UcarLab / BiFET

A robust statistical test for TF footprint data analyses
2 stars 2 forks source link

Error in optim(init, fn = loglik_per_TF, gr = deriv_per_TF, lower = 10^(-16), : L-BFGS-B needs finite values of 'fn' #1

Closed rdbcasillas closed 4 years ago

rdbcasillas commented 4 years ago

Hello,

Thanks for creating BiFET.

After creating the two GRanges objects as specified in the tutorial (only difference being that I used HINT instead of PIQ), I came across this error when running the following command.

> result <- calculate_enrich_p(input1_GR, input2_GR)
[1] "PWM 1 out of 1 PWMs"
Error in optim(init, fn = loglik_per_TF, gr = deriv_per_TF, lower = 10^(-16),  : 
  L-BFGS-B needs finite values of 'fn'

I have verified that my inputs look exactly like the inputs GRmotif and GRpeaks provided with the package.
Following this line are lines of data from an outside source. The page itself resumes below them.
(** The part of a turn after the scan. *)
Lemma turn_tail_run target batch (d : bool) (last' : Revision) c0 (b : be) :
  commits_succeed -> in_tx b -> pending b = be_view b -> others_kept c0 (be_view b) ->
  BucketKV ∈ dom c0 -> BucketMeta ∈ dom c0 -> Forall (fun k => k <> []) batch ->
  exists b', (delete_batch batch ≫= fun _ =>
      (if d then
         lift (EncodeRevisionAsBucketKey (mkRev target 0) NewRevBytes) ≫= fun revBytes =>
         try (UnsafePut BucketMeta KeyFinishedCompactedRev (Some revBytes)) ≫= fun _ => mret tt
       else mret tt) ≫= fun _ =>
      try Commit ≫= fun r =>
      match r with inr e => Rollback ≫= fun _ => fail e | inl _ => mret (d, last') end) b = (b', Ok (d, last')) /\
    be_between c0 b' /\
    forall k, kv_map (be_view b') !! k = if bool_decide (k ∈ batch) then None else kv_map (be_view b) !! k.
Proof.
  intros Hcs Htx Hp [Hdom Hoth] Hkv Hme Hne. rewrite <-Hdom in Hkv, Hme.
  destruct (delete_batch_run batch b Htx Hkv) as (b2 & E2 & Htx2 & Hst2 & Ho2 & Hk2); [by rewrite Hp|done|].
  assert (be_view b2 = be_view b) as Hv2 by (unfold be_view; by rewrite Hst2).
  rewrite (M_bind_Ok _ _ _ _ _ E2).
  assert (exists b3, (if d then
         lift (EncodeRevisionAsBucketKey (mkRev target 0) NewRevBytes) ≫= fun revBytes =>
         try (UnsafePut BucketMeta KeyFinishedCompactedRev (Some revBytes)) ≫= fun _ => mret tt
       else mret tt) b2 = (b3, Ok tt) /\ in_tx b3 /\ be_store b3 = be_store b2 /\
    others_kept (pending b2) (pending b3) /\ kv_map (pending b3) = kv_map (pending b2)) as (b3 & E3 & Htx3 & Hst3 & Ho3 & Hk3).
  { destruct d; [|by exists b2].
    destruct (UnsafePut_spec BucketMeta KeyFinishedCompactedRev (Some (rev_bytes (mkRev target 0))) b2)
      as (b3 & E3 & Htx3 & Hst3 & Hp3); [done|by rewrite Hv2|done|].
    exists b3. unfold mbind, M_bind, lift, try. rewrite EncodeRevision_new, E3. split_and!; [done..| |].
    - rewrite Hp3. apply others_kept_put. by right.
    - rewrite Hp3. apply kv_map_meta. }
  rewrite (M_bind_Ok _ _ _ _ _ E3). destruct (Hcs b3 Htx3) as (b4 & i & E4).
  pose proof (Commit_spec b3 Htx3) as HC. rewrite E4 in HC. destruct HC as (Hok4 & Hba4 & Hv4).
  exists b4. unfold mbind, M_bind, try. rewrite E4. split; [done|]. split.
  - split; [done..|]. rewrite Hv4. eapply others_kept_trans; [split; [exact Hdom|exact Hoth]|]. rewrite <-Hp.
    by eapply others_kept_trans.
  - intros k. rewrite Hv4, Hk3, Hk2, Hp. done.
Qed.

Lemma dead_elem retain l k : k ∈ dead retain l -> exists p, p ∈ l /\ k = bk_bytes p.1 /\ (bk_Revision p.1 ∉ retain).
Proof. intros (p & -> & [Hr Hp]%list_elem_of_filter)%list_elem_of_fmap. eauto. Qed.
(** Stores reached from a new one by committed and aborted transactions, with writes to the
    other buckets in between. *)
Inductive grown : kvs -> Prop :=
  | grown_new b : be_ok b -> be_batch b = None -> BucketMeta ∈ dom (be_view b) ->
      be_view b !! BucketKV = Some ∅ -> grown (NewKvStore b)
  | grown_meta s i t : grown s -> grown (UpdateInmemRaftMeta i t s)
  | grown_other s b : grown s -> be_ok b -> be_batch b = None ->
      kv_map (be_view b) = kv_map (be_view (kv_backend s)) -> dom (be_view b) = dom (be_view (kv_backend s)) ->
      grown (set_backend b s)
  | grown_commit s w w' : grown s -> Main (currentRev s) < MaxInt64 ->
      session s w -> End_ w = (w', Ok tt) -> grown (w_store w')
  | grown_abort s w w' : grown s -> Main (currentRev s) < MaxInt64 ->
      session s w -> Abort w = (w', Ok tt) -> grown (w_store w').

Record grown_inv (s : kvs) : Prop := {
  gi_inv : kv_inv s;
  gi_replay : replayable (kvIndex s) (kv_map (be_view (kv_backend s)));
  gi_newest : newest (kvIndex s) (Main (currentRev s)) }.

Lemma extends_newest h0 m cs h : extends h0 m cs h -> cs <> [] ->
  exists k e, e ∈ h k /\ Main (ke_rev e) = m.
Proof.
  destruct 1 as [|cs c e h1 h _ Hr Hk _]; [done|]. intros _. exists (Key c), e. split; [|by rewrite Hr].
  rewrite Hk. apply elem_of_app. right. left.
Qed.

Lemma grown_commit_inv s w w' : grown_inv s -> Main (currentRev s) < MaxInt64 ->
  session s w -> End_ w = (w', Ok tt) -> grown_inv (w_store w').
Proof.
  intros [Hs Hr Hnew] Hm Hse Hend. destruct (se_steps s w Hse) as (w0 & Hn & Hops).
  destruct (NewWriter_spec s Hs Hm) as (w1 & Hn1 & Hw0 & _ & _ & Hidx & _ & Hp & _).
  rewrite Hn in Hn1. injection Hn1 as <-.
  pose proof (End_spec s w Hs Hse Hm) as HE. rewrite Hend in HE. cbv zeta in HE.
  destruct HE as (Hinv & Hcur & _ & Hh & Hkv & _).
  pose proof (replayable_steps w0 w Hw0 Hops) as Hrw. rewrite Hidx, Hp in Hrw. specialize (Hrw Hr).
  split; [done| |].
  - rewrite Hkv. by eapply replayable_hist_eq.
  - rewrite Hcur, (end_rev_main s) by done. destruct Hse as [_ _ _ Hext _ _ _].
    destruct (w_changes w) as [|c cs] eqn:Ec; cbn [length Nat.eqb Main].
    + inversion Hext as [h Hh0|cs' ? ? ? ? ? ? ? ? E]; [|by destruct cs'].
      destruct Hnew as [(k & e & Hin & E)|[E Hno]]; [left|right].
      * exists k, e. by rewrite Hh, Hh0.
      * split; [done|]. intros k. by rewrite Hh, Hh0.
    + left. destruct (extends_newest _ _ _ _ Hext) as (k & e & Hin & E); [done|]. exists k, e. by rewrite Hh.
Qed.

Lemma grown_grown_inv s : grown s -> grown_inv s.
Proof.
  induction 1 as [b Hok Hba Hme Hkv|s i t _ IH|s b _ [Hs Hr Hnew] Hok Hba Hkv Hdom|s w w' _ IH Hm Hse Hend|s w w' _ IH Hm Hse Hab].
  - destruct NewTreeIndex_wf as [_ Hh]. split.
    + apply NewKvStore_inv; try done. apply elem_of_dom. by rewrite Hkv.
    + unfold NewKvStore. kvsimpl. unfold kv_map. rewrite Hkv. split.
      * intros k p e q. rewrite Hh. by destruct p.
      * intros k e. rewrite Hh. by intros ?%not_elem_of_nil.
      * intros kb v Hl. exfalso. exact (lookup_empty_Some _ _ Hl).
    + right. by split.
  - destruct IH as [[] ? ?]. by split; [split|..].
  - destruct Hs as [H1 H2 H3 H4 H5 H6 H7 H8 H9]. split; [split; kvsimpl; rewrite ?Hkv, ?Hdom; done| |done].
    kvsimpl. by rewrite Hkv.
  - by eapply grown_commit_inv.
  - destruct IH as [Hs Hr Hnew].
    destruct (Abort_spec s w Hs Hse) as (w1 & Hrun & Hinv & Hv & Hh & Hcur). rewrite Hab in Hrun.
    injection Hrun as <-. split; [done| |].
    + rewrite Hv. by eapply replayable_hist_eq.
    + rewrite Hcur. destruct Hnew as [(k & e & Hin & E)|[E Hno]]; [left; exists k, e; by rewrite Hh|right].
      split; [done|]. intros k. by rewrite Hh.
Qed.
The two inputs can be downloaded from this dropbox link.

Any help is greatly appreciated. Thanks!

nlawlor commented 4 years ago

Hi rdbcasillas,

Thanks for your question and for using BiFET! It looks like the input footprinting calls file that you provided are for only one transcription factor motif "KLF6". Currently, BiFET must be supplied with >1 unique transcription factor motifs/PWMs as the function calculate_enrich_p first calculates a "TF binding matrix M where i_th row represents i_th PWM and j_th column represetns j_th peak".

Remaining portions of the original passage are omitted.